■ Excerpts from a dataset ■
◇ ◇ ◇ ◇
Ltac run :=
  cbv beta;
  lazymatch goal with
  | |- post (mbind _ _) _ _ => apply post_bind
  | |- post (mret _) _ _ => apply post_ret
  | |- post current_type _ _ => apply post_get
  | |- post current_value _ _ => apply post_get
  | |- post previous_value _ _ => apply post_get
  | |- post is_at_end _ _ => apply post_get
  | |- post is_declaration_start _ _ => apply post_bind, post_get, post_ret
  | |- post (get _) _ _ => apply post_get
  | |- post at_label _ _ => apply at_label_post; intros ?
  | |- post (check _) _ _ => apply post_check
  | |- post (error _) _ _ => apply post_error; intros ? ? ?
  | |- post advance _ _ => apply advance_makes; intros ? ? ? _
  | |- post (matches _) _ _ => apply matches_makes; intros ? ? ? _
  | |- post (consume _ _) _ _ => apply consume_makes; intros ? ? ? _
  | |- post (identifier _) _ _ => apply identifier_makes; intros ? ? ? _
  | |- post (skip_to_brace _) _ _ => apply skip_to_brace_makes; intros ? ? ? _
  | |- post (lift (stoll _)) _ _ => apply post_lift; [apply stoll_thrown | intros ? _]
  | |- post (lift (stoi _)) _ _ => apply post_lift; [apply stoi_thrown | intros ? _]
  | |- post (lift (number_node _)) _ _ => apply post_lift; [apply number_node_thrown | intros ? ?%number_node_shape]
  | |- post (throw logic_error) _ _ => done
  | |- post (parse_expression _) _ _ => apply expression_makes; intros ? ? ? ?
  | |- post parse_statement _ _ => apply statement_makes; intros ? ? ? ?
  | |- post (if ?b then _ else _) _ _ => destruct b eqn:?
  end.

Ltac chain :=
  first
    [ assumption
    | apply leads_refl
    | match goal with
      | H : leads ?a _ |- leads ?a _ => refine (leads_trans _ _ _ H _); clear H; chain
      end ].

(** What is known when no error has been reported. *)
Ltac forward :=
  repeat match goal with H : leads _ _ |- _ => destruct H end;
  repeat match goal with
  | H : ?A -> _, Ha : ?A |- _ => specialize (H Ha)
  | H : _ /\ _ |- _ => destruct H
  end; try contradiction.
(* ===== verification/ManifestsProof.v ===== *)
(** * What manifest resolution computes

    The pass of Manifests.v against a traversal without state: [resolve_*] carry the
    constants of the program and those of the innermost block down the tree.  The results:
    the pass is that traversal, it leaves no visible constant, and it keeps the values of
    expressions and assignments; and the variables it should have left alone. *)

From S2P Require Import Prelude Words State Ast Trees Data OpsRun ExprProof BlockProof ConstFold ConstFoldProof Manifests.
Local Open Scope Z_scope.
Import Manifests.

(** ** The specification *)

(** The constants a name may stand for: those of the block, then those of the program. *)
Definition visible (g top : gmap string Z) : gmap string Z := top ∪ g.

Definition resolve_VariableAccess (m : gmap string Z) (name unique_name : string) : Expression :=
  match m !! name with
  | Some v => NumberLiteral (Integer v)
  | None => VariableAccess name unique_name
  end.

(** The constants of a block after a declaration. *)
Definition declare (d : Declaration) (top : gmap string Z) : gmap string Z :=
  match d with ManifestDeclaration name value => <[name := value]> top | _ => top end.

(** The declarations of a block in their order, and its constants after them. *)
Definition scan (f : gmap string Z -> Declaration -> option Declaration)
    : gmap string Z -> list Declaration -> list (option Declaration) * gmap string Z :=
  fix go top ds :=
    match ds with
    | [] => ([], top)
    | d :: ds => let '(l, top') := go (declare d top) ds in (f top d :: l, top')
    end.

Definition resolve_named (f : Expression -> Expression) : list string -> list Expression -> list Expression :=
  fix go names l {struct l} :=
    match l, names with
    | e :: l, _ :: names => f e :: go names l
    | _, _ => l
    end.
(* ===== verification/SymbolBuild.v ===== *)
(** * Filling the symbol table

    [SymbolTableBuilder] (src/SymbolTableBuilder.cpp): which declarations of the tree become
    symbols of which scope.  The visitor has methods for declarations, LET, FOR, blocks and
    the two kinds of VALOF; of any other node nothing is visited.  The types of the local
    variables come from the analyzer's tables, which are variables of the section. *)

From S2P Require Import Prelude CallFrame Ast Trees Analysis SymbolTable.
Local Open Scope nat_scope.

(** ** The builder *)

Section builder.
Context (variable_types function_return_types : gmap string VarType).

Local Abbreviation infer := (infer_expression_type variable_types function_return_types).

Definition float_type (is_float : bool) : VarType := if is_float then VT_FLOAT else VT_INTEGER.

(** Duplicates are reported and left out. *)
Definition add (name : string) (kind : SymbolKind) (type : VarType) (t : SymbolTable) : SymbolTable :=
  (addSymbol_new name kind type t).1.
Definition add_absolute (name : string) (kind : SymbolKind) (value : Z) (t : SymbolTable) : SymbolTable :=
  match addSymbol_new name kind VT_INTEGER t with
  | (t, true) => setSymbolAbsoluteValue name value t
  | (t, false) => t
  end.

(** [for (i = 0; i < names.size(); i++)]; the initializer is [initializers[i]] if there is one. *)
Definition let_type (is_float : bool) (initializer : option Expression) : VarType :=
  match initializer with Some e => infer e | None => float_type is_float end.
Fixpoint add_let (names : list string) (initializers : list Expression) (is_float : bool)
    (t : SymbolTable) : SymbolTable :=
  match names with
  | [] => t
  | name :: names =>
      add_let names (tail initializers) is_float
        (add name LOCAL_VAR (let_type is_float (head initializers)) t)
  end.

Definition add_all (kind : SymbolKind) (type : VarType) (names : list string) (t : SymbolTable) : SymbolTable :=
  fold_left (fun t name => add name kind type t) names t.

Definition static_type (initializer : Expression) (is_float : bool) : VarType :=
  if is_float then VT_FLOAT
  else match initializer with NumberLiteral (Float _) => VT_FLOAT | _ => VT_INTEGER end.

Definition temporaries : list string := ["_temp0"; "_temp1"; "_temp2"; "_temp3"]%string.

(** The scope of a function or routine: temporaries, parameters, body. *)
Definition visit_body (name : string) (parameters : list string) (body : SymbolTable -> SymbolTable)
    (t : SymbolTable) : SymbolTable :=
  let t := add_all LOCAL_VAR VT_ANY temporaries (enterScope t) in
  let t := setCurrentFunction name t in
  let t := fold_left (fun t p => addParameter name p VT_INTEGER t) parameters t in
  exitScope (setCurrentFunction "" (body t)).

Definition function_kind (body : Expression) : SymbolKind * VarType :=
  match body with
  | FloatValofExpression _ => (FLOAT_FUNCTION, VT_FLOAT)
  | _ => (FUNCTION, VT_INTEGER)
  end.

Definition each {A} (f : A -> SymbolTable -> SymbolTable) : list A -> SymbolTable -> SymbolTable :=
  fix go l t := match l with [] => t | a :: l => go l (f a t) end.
◇ ◇ ◇ ◇
■ Exercise ■
Set down every entry again, word for word.

■ Exercise result ■
Ltac run :=
  cbv beta;
  lazymatch goal with
  | |- post (mbind _ _) _ _ => apply post_bind
  | |- post (mret _) _ _ => apply post_ret
  | |- post current_type _ _ => apply post_get
  | |- post current_value _ _ => apply post_get
  | |- post previous_value _ _ => apply post_get
  | |- post is_at_end _ _ => apply post_get
  | |- post is_declaration_start _ _ => apply post_bind, post_get, post_ret
  | |- post (get _) _ _ => apply post_get
  | |- post at_label _ _ => apply at_label_post; intros ?
  | |- post (check _) _ _ => apply post_check
  | |- post (error _) _ _ => apply post_error; intros ? ? ?
  | |- post advance _ _ => apply advance_makes; intros ? ? ? _
  | |- post (matches _) _ _ => apply matches_makes; intros ? ? ? _
  | |- post (consume _ _) _ _ => apply consume_makes; intros ? ? ? _
  | |- post (identifier _) _ _ => apply identifier_makes; intros ? ? ? _
  | |- post (skip_to_brace _) _ _ => apply skip_to_brace_makes; intros ? ? ? _
  | |- post (lift (stoll _)) _ _ => apply post_lift; [apply stoll_thrown | intros ? _]
  | |- post (lift (stoi _)) _ _ => apply post_lift; [apply stoi_thrown | intros ? _]
  | |- post (lift (number_node _)) _ _ => apply post_lift; [apply number_node_thrown | intros ? ?%number_node_shape]
  | |- post (throw logic_error) _ _ => done
  | |- post (parse_expression _) _ _ => apply expression_makes; intros ? ? ? ?
  | |- post parse_statement _ _ => apply statement_makes; intros ? ? ? ?
  | |- post (if ?b then _ else _) _ _ => destruct b eqn:?
  end.

Ltac chain :=
  first
    [ assumption
    | apply leads_refl
    | match goal with
      | H : leads ?a _ |- leads ?a _ => refine (leads_trans _ _ _ H _); clear H; chain
      end ].

(** What is known when no error has been reported. *)
Ltac forward :=
  repeat match goal with H : leads _ _ |- _ => destruct H end;
  repeat match goal with
  | H : ?A -> _, Ha : ?A |- _ => specialize (H Ha)
  | H : _ /\ _ |- _ => destruct H
  end; try contradiction.
(* ===== verification/ManifestsProof.v ===== *)
(** * What manifest resolution computes

    The pass of Manifests.v against a traversal without state: [resolve_*] carry the
    constants of the program and those of the innermost block down the tree.  The results:
    the pass is that traversal, it leaves no visible constant, and it keeps the values of
    expressions and assignments; and the variables it should have left alone. *)

From S2P Require Import Prelude Words State Ast Trees Data OpsRun ExprProof BlockProof ConstFold ConstFoldProof Manifests.
Local Open Scope Z_scope.
Import Manifests.

(** ** The specification *)

(** The constants a name may stand for: those of the block, then those of the program. *)
Definition visible (g top : gmap string Z) : gmap string Z := top ∪ g.

Definition resolve_VariableAccess (m : gmap string Z) (name unique_name : string) : Expression :=
  match m !! name with
  | Some v => NumberLiteral (Integer v)
  | None => VariableAccess name unique_name
  end.

(** The constants of a block after a declaration. *)
Definition declare (d : Declaration) (top : gmap string Z) : gmap string Z :=
  match d with ManifestDeclaration name value => <[name := value]> top | _ => top end.

(** The declarations of a block in their order, and its constants after them. *)
Definition scan (f : gmap string Z -> Declaration -> option Declaration)
    : gmap string Z -> list Declaration -> list (option Declaration) * gmap string Z :=
  fix go top ds :=
    match ds with
    | [] => ([], top)
    | d :: ds => let '(l, top') := go (declare d top) ds in (f top d :: l, top')
    end.

Definition resolve_named (f : Expression -> Expression) : list string -> list Expression -> list Expression :=
  fix go names l {struct l} :=
    match l, names with
    | e :: l, _ :: names => f e :: go names l
    | _, _ => l
    end.
(* ===== verification/SymbolBuild.v ===== *)
(** * Filling the symbol table

    [SymbolTableBuilder] (src/SymbolTableBuilder.cpp): which declarations of the tree become
    symbols of which scope.  The visitor has methods for declarations, LET, FOR, blocks and
    the two kinds of VALOF; of any other node nothing is visited.  The types of the local
    variables come from the analyzer's tables, which are variables of the section. *)

From S2P Require Import Prelude CallFrame Ast Trees Analysis SymbolTable.
Local Open Scope nat_scope.

(** ** The builder *)

Section builder.
Context (variable_types function_return_types : gmap string VarType).

Local Abbreviation infer := (infer_expression_type variable_types function_return_types).

Definition float_type (is_float : bool) : VarType := if is_float then VT_FLOAT else VT_INTEGER.

(** Duplicates are reported and left out. *)
Definition add (name : string) (kind : SymbolKind) (type : VarType) (t : SymbolTable) : SymbolTable :=
  (addSymbol_new name kind type t).1.
Definition add_absolute (name : string) (kind : SymbolKind) (value : Z) (t : SymbolTable) : SymbolTable :=
  match addSymbol_new name kind VT_INTEGER t with
  | (t, true) => setSymbolAbsoluteValue name value t
  | (t, false) => t
  end.

(** [for (i = 0; i < names.size(); i++)]; the initializer is [initializers[i]] if there is one. *)
Definition let_type (is_float : bool) (initializer : option Expression) : VarType :=
  match initializer with Some e => infer e | None => float_type is_float end.
Fixpoint add_let (names : list string) (initializers : list Expression) (is_float : bool)
    (t : SymbolTable) : SymbolTable :=
  match names with
  | [] => t
  | name :: names =>
      add_let names (tail initializers) is_float
        (add name LOCAL_VAR (let_type is_float (head initializers)) t)
  end.

Definition add_all (kind : SymbolKind) (type : VarType) (names : list string) (t : SymbolTable) : SymbolTable :=
  fold_left (fun t name => add name kind type t) names t.

Definition static_type (initializer : Expression) (is_float : bool) : VarType :=
  if is_float then VT_FLOAT
  else match initializer with NumberLiteral (Float _) => VT_FLOAT | _ => VT_INTEGER end.

Definition temporaries : list string := ["_temp0"; "_temp1"; "_temp2"; "_temp3"]%string.

(** The scope of a function or routine: temporaries, parameters, body. *)
Definition visit_body (name : string) (parameters : list string) (body : SymbolTable -> SymbolTable)
    (t : SymbolTable) : SymbolTable :=
  let t := add_all LOCAL_VAR VT_ANY temporaries (enterScope t) in
  let t := setCurrentFunction name t in
  let t := fold_left (fun t p => addParameter name p VT_INTEGER t) parameters t in
  exitScope (setCurrentFunction "" (body t)).

Definition function_kind (body : Expression) : SymbolKind * VarType :=
  match body with
  | FloatValofExpression _ => (FLOAT_FUNCTION, VT_FLOAT)
  | _ => (FUNCTION, VT_INTEGER)
  end.

Definition each {A} (f : A -> SymbolTable -> SymbolTable) : list A -> SymbolTable -> SymbolTable :=
  fix go l t := match l with [] => t | a :: l => go l (f a t) end.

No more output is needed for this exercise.